The school board approved a 5-1 motion to send a letter asking the AIDA board to reconsider its decision on the PILOT deal which is “not in the interest of district ratepayers.”

“It’s always a goal to work collaboratively to make things better in the city, but it has ramifications,” said school board chairwoman Nellie Bush.

School board member Reverend Kent McHeard voted against the resolution after indicating his support for the PILOT agreement.
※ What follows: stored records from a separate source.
(* ===== verification/FsRefine.v ===== *)
(** * The file system as an abstract machine (easy-fs/src/vfs.rs)

    The specification of easy-fs: a finite map from inode numbers to files and
    directories and a count of free blocks, with one step per operation.  A step
    that is not defined is a call the code does not survive or whose result the
    specification does not fix: a disk that is full, a name that does not fit in
    an entry, a write beyond the end of a file.  Any sequence of calls that the
    machine accepts runs on the disk and gives the machine's answers. *)

From S2P Require Import Prelude BlockCache Bitmap Layout Tree FileData Codec Efs EfsProps Vfs VfsProps Directory PageTable Process Files FileSystem.

Record FsState := mkFs { nodes : gmap Z fnode; room : Z }.

Inductive fs_op :=
  | FsCreate (dir : Z) (name : list Z) (t : DiskInodeType)
  | FsFind (dir : Z) (name : list Z)
  | FsLs (dir : Z)
  | FsRead (id offset : Z) (buf : list Z)
  | FsWrite (id offset : Z) (buf : list Z)
  | FsSize (id : Z)
  | FsClear (id : Z)
  | FsLink (dir : Z) (name : list Z) (target : Z)
  | FsRename (dir : Z) (old_name new_name : list Z)
  | FsDetach (dir : Z) (name : list Z)
  | FsUnlink (dir : Z) (name : list Z)
  | FsSetParent (id parent : Z).

Inductive fs_answer :=
  | ANode (i : option Inode)
  | ANames (l : list (list Z))
  | ARead (r : Z * list Z)
  | ANumber (n : Z)
  | AUnit
  | ABool (b : bool)
  | AUnlinked (i : option Z).

(** The calls: the handle of inode [id] is the one [get_disk_inode_pos] gives. *)
Definition fs_call (efs : EasyFileSystem) (op : fs_op) : prog fs_answer :=
  let at_ := inode_handle efs in
  match op with
  | FsCreate dir name t => i ← Inode_create_as efs (at_ dir) name t; Ret (ANode i)
  | FsFind dir name => i ← Inode_find efs (at_ dir) name; Ret (ANode i)
  | FsLs dir => l ← Inode_ls (at_ dir); Ret (ANames l)
  | FsRead id offset buf => r ← Inode_read_at (at_ id) offset buf; Ret (ARead r)
  | FsWrite id offset buf => n ← Inode_write_at efs (at_ id) offset buf; Ret (ANumber n)
  | FsSize id => n ← Inode_size (at_ id); Ret (ANumber n)
  | FsClear id => Inode_clear efs (at_ id);; Ret AUnit
  | FsLink dir name target => b ← Inode_link efs (at_ dir) name target; Ret (ABool b)
  | FsRename dir old_name new_name => b ← Inode_rename efs (at_ dir) old_name new_name; Ret (ABool b)
  | FsDetach dir name => b ← Inode_detach (at_ dir) name; Ret (ABool b)
  | FsUnlink dir name => i ← Inode_unlink efs (at_ dir) name; Ret (AUnlinked i)
  | FsSetParent id parent => Inode_set_parent_inode (at_ id) parent;; Ret AUnit
  end.

Fixpoint fs_calls (efs : EasyFileSystem) (ops : list fs_op) : prog (list fs_answer) :=
  match ops with
  | [] => Ret []
  | op :: ops' => a ← fs_call efs op; rest ← fs_calls efs ops'; Ret (a :: rest)
  end.

(** ** The specification *)

#[export] Instance entry_ok_dec e : Decision (entry_ok e).
Proof. unfold entry_ok, name_ok, is_byte, is_u32. apply _. Defined.

(** The blocks a directory needs for one more entry. *)
Definition entry_cost (es : list (list Z * Z)) : Z := needed (32 * Z.of_nat (length es)) (32 * (Z.of_nat (length es) + 1)).

(** There is room for the entry, and the inode [p] is in the inode area. *)
Definition fits (efs : EasyFileSystem) (room : Z) (name : list Z) (p : Z) (es : list (list Z * Z)) : Prop :=
  p < Bitmap_maximum (inode_bitmap efs) /\ p < capacity efs /\ entry_ok (name, p) /\ Z.of_nat (length es) + 1 <= 264640 /\ entry_cost es <= room.

#[export] Instance fits_dec efs room name p es : Decision (fits efs room name p es).
Proof. unfold fits. apply _. Defined.

Definition reparented (parent : Z) (n : fnode) : fnode := match n with FDir _ es => FDir parent es | FFile c => FFile c end.

(** The directory [dir] with one more entry. *)
Definition with_entry (dir par : Z) (es : list (list Z * Z)) (name : list Z) (p : Z) (st : FsState) : FsState :=
  mkFs (<[dir := FDir par (es ++ [(name, p)])]> (nodes st)) (room st - entry_cost es).

Definition fs_step (efs : EasyFileSystem) (op : fs_op) (st : FsState) : option (fs_answer * FsState) :=
  let at_ := inode_handle efs in
  match op with
  | FsCreate dir name t =>
      match nodes st !! dir with
      | Some (FDir par es) =>
          if reserved_name name then Some (ANode None, st)
          else match dir_lookup name es with
          | Some _ => Some (ANode None, st)
          | None =>
              let p := fresh (nodes st) in
              if decide (fits efs (room st) name p es) then
                Some (ANode (Some (at_ p)), with_entry dir par es name p (mkFs (<[p := new_node t dir]> (nodes st)) (room st)))
              else None
          end
      | _ => None
      end
  | FsFind dir name =>
      match nodes st !! dir with
      | Some (FDir _ es) => Some (ANode (at_ <$> dir_lookup name es), st)
      | Some (FFile _) => Some (ANode None, st)
      | None => None
      end
  | FsLs dir => match nodes st !! dir with Some (FDir _ es) => Some (ANames (names es), st) | _ => None end
  | FsRead id offset buf =>
      match nodes st !! id with
      | Some (FFile c) =>
          if decide (0 <= offset /\ offset + Z.of_nat (length buf) < 2 ^ 64) then
            let m := Z.max 0 (Z.min (offset + Z.of_nat (length buf)) (Z.of_nat (length c)) - offset) in
            Some (ARead (m, overwrite 0 (slice (Z.to_nat offset) (Z.to_nat m) c) buf), st)
          else None
      | _ => None
      end
  | FsWrite id offset buf =>
      match nodes st !! id with
      | Some (FFile c) =>
          let cost := needed (Z.of_nat (length c)) (offset + Z.of_nat (length buf)) in
          if decide (0 <= offset <= Z.of_nat (length c) /\ buf <> [] /\ Forall is_byte buf /\
              offset + Z.of_nat (length buf) <= 16540 * 512 /\ cost <= room st) then
            Some (ANumber (Z.of_nat (length buf)), mkFs (<[id := FFile (overwrite (Z.to_nat offset) buf c)]> (nodes st)) (room st - cost))
          else None
      | _ => None
      end
  | FsSize id => match nodes st !! id with Some n => Some (ANumber (node_size n), st) | None => None end
  | FsClear id =>
      match nodes st !! id with
      | Some n => Some (AUnit, mkFs (<[id := cleared n]> (nodes st)) (room st + tree_len (DiskInode__data_blocks (node_size n))))
      | None => None
      end
  | FsLink dir name target =>
      match nodes st !! dir with
      | Some (FDir par es) =>
          if reserved_name name then Some (ABool false, st)
          else match dir_lookup name es with
          | Some _ => Some (ABool false, st)
          | None => if decide (fits efs (room st) name target es) then Some (ABool true, with_entry dir par es name target st) else None
          end
      | _ => None
      end
  | FsRename dir old_name new_name =>
      match nodes st !! dir with
      | Some (FDir par es) =>
          if reserved_name old_name || reserved_name new_name then Some (ABool false, st)
          else match dir_lookup old_name es, find_entry old_name es, dir_lookup new_name es with
          | Some id, Some j, None =>
              if decide (fits efs (room st) new_name id es) then
                let st1 := with_entry dir par es new_name id st in
                Some (ABool true, mkFs (<[dir := FDir par (delete j (es ++ [(new_name, id)]))]> (nodes st)) (room st1))
              else None
          | _, _, _ => Some (ABool false, st)
          end
      | _ => None
      end
  | FsDetach dir name =>
      match nodes st !! dir with
      | Some (FDir par es) =>
          if reserved_name name then Some (ABool false, st)
          else match find_entry name es with
          | Some j => Some (ABool true, mkFs (<[dir := FDir par (delete j es)]> (nodes st)) (room st))
          | None => Some (ABool false, st)
          end
      | _ => None
      end
  | FsUnlink dir name =>
      match nodes st !! dir with
      | Some (FDir par es) =>
          if reserved_name name then Some (AUnlinked None, st)
          else match dir_lookup name es, find_entry name es with
          | Some t, Some j =>
              match nodes st !! t with
              | None => None
              | Some (FDir _ (_ :: _)) => Some (AUnlinked None, st)
              | Some n => Some (AUnlinked (Some t), mkFs (<[dir := FDir par (delete j es)]> (delete t (nodes st)))
                            (room st + tree_len (DiskInode__data_blocks (node_size n))))
              end
          | _, _ => Some (AUnlinked None, st)
          end
      | _ => None
      end
  | FsSetParent id parent =>
      match nodes st !! id with
      | Some n => if decide (is_u32 parent) then Some (AUnit, mkFs (<[id := reparented parent n]> (nodes st)) (room st)) else None
      | None => None
      end
  end.

Fixpoint fs_steps (efs : EasyFileSystem) (ops : list fs_op) (st : FsState) : option (list fs_answer * FsState) :=
  match ops with
  | [] => Some ([], st)
  | op :: ops' =>
      r ← fs_step efs op st;
      rs ← fs_steps efs ops' (snd r);
      Some (fst r :: fst rs, snd rs)
  end.

(** The device holds the state [st], at rest. *)
Definition represents (efs : EasyFileSystem) (st : FsState) (s : Store) : Prop :=
  exists own, fs_at efs (nodes st) own s /\ st_fs s = false /\ free efs s = room st.

Section Refinement.
Context (efs : EasyFileSystem).
Abbreviation at_ := (inode_handle efs).
Abbreviation blk id := (in_block_id (at_ id)) (only parsing).

(** ** The calls that change nothing *)

(** Reading an inode. *)
Lemma fs_peek {V} ft own s id n (f : DiskInode -> prog V) (v : V) Q : fs_at efs ft own s -> ft !! id = Some n ->
  (forall di T, let s1 := hold (blk id) s in mounted s1 efs di T -> content_is s1 di T n -> pwp (f di) (fun r s' => r = v /\ s' = s1) s1) ->
  Q v s -> pwp (read_disk_inode (at_ id) f) Q s.
Proof.
  intros Hfs Hid Hf HQ. destruct (fa_node _ _ _ _ Hfs id _ Hid) as (di & T & Hown & Hn).
  destruct (node_inside efs ft own s id _ di T Hfs Hn) as (Hm1 & Hc1 & _). destruct (na_slot _ _ _ _ _ _ Hn) as (d & Hsl).
  pose proof (fa_held _ _ _ _ Hfs) as Hh. eapply read_disk_inode_spec; [exact Hsl|done|]. eapply pwp_mono; [by apply (Hf di T)|].
  intros r s' [-> ->]. split; [cbn; by rewrite Hh|]. unfold set_held, hold. cbn. destruct s. cbn in *. by subst.
Qed.

(** Taking the file-system lock around a read. *)
Lemma fs_locked {V} ft own s (p : prog V) Q : fs_at efs ft own s -> st_fs s = false ->
  (fs_at efs ft own (set_fs true s) -> pwp p (fun v s' => Q v (set_fs false s')) (set_fs true s)) -> pwp (with_fs p) Q s.
Proof. intros Hfs Hl Hp. apply pwp_with_fs; [done|]. apply Hp. by apply fs_at_set_fs. Qed.

Lemma set_fs_back s : st_fs s = false -> set_fs false (set_fs true s) = s.
Proof. destruct s. cbn. by intros ->. Qed.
AIDA executive director Amanda Bearcroft said Friday that the board does not have the opportunity to reconsider a PILOT agreement once it is approved, nor to review the related contract issued to the owner.

Letters to school district, city of Amsterdam and Montgomery county officials informing them that AIDA was considering a PILOT deal for ownership of the clubhouse were sent before a decision was made, Bearcroft noted. . No comments on the proposal were returned by any of the three tax entities.

Bearcroft said the PILOT deal was justified because of the substantial investment in the city involved in the project, its economic benefits and the number of jobs it will create. The level of tax exemption was determined after discussion between AIDA’s Board of Directors, lawyers and project representatives.

“The construction of this building is a significant economic asset,” Bearcroft said. “This is much-needed event space for the community and the county that we currently don’t have in the area.”

The tax base will not really be affected by the decision because the property was previously owned by the city and was fully exempt from all property taxes.

“Although we have granted a PILOT, we are going to generate tax revenue through this business, which is more than what we have received in the past, so it is getting something back on the tax rolls,” Bearcroft said. .

Even with the tax relief in place, Bearcroft suggested that tax revenue from the new building would likely be greater than what the much smaller old clubhouse could have brought in had the property been taxable.

In its first year of operation, the clubhouse is expected to create approximately 18 jobs in total. This number is expected to increase the following year to approximately 26 jobs in total.

Construction of the clubhouse is expected to begin this year for a targeted opening ahead of the spring 2023 golf season.